AIM OF THE TASK: The response should be the lines of the data, starting at the first and ending at the one that contains "destruct Ht as", copied without change.

PROVIDED DATA:

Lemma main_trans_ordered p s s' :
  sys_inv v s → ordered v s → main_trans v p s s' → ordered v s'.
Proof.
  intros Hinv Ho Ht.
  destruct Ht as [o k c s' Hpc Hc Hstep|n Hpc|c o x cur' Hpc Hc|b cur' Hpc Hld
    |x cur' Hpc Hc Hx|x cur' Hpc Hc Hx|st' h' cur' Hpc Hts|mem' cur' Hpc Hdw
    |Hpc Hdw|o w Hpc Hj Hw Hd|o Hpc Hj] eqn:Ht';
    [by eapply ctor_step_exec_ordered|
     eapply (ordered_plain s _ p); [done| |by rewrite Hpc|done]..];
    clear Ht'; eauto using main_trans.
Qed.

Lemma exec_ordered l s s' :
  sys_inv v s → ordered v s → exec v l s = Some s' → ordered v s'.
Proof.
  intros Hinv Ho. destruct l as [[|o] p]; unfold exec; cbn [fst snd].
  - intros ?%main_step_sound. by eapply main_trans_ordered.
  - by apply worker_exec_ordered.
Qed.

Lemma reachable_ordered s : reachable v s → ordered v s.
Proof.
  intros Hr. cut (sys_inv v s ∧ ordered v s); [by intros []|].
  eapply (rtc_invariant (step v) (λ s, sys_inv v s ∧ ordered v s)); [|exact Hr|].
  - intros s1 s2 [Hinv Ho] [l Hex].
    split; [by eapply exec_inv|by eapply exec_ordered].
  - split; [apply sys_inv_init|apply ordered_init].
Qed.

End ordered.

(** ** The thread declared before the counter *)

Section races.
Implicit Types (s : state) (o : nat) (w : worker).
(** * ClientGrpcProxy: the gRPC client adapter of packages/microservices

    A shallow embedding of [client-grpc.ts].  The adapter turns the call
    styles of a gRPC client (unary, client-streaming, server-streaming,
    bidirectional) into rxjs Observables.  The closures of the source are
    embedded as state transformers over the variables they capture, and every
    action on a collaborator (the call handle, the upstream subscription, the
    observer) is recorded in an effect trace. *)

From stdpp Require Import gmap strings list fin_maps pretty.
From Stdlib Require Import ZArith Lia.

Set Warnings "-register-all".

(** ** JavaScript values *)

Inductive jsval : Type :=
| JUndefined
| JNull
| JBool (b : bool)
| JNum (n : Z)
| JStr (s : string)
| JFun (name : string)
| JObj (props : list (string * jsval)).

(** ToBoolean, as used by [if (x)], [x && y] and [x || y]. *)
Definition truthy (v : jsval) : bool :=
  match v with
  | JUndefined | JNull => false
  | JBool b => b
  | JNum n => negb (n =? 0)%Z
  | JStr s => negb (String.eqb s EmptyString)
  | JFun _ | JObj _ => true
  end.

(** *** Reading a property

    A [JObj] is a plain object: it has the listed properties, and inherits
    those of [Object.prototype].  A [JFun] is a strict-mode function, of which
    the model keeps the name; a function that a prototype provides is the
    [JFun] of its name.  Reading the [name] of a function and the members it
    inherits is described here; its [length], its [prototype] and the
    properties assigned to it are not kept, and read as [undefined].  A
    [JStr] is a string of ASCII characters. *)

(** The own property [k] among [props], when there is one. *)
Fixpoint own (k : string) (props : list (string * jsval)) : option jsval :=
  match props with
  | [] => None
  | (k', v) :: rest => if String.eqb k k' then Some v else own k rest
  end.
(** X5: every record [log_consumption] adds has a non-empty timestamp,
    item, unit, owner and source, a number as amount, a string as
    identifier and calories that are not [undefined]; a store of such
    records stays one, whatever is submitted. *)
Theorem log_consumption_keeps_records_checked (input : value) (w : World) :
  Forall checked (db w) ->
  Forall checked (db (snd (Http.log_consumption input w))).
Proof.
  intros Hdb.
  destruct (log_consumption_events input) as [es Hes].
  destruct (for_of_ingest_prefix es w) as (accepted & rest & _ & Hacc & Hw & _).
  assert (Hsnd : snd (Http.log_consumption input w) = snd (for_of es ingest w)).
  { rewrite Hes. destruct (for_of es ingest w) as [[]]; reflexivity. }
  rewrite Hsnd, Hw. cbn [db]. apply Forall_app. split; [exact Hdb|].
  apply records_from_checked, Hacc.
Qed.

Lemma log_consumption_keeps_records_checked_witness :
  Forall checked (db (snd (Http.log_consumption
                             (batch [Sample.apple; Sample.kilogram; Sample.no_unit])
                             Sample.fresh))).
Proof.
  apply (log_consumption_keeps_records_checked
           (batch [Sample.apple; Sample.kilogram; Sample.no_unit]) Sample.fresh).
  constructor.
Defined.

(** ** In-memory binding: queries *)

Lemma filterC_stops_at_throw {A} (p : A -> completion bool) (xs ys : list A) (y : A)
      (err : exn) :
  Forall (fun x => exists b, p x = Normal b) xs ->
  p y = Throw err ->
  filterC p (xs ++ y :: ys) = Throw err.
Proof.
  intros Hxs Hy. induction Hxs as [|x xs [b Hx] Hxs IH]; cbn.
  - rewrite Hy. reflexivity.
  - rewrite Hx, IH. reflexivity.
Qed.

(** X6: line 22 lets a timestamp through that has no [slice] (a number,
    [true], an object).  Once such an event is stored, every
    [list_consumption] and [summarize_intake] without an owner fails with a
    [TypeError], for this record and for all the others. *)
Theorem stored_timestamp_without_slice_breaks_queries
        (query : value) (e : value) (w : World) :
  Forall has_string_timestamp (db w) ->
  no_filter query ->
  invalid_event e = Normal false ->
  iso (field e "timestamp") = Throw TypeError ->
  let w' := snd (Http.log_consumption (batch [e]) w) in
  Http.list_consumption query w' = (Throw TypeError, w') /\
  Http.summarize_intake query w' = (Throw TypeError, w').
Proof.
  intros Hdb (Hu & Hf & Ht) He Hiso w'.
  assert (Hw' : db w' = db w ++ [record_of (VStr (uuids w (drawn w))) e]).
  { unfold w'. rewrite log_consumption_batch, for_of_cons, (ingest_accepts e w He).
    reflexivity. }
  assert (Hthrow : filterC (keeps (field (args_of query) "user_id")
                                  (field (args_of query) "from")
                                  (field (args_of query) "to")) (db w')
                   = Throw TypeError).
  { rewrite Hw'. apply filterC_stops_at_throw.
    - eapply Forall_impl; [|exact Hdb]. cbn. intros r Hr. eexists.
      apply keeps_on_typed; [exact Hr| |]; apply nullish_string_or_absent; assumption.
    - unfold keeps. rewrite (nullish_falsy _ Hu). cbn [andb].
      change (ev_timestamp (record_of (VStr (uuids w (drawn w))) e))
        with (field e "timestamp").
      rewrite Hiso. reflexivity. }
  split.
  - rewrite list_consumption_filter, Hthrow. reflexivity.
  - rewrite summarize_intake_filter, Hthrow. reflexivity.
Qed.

RESULT:
Lemma main_trans_ordered p s s' :
  sys_inv v s → ordered v s → main_trans v p s s' → ordered v s'.
Proof.
  intros Hinv Ho Ht.
  destruct Ht as [o k c s' Hpc Hc Hstep|n Hpc|c o x cur' Hpc Hc|b cur' Hpc Hld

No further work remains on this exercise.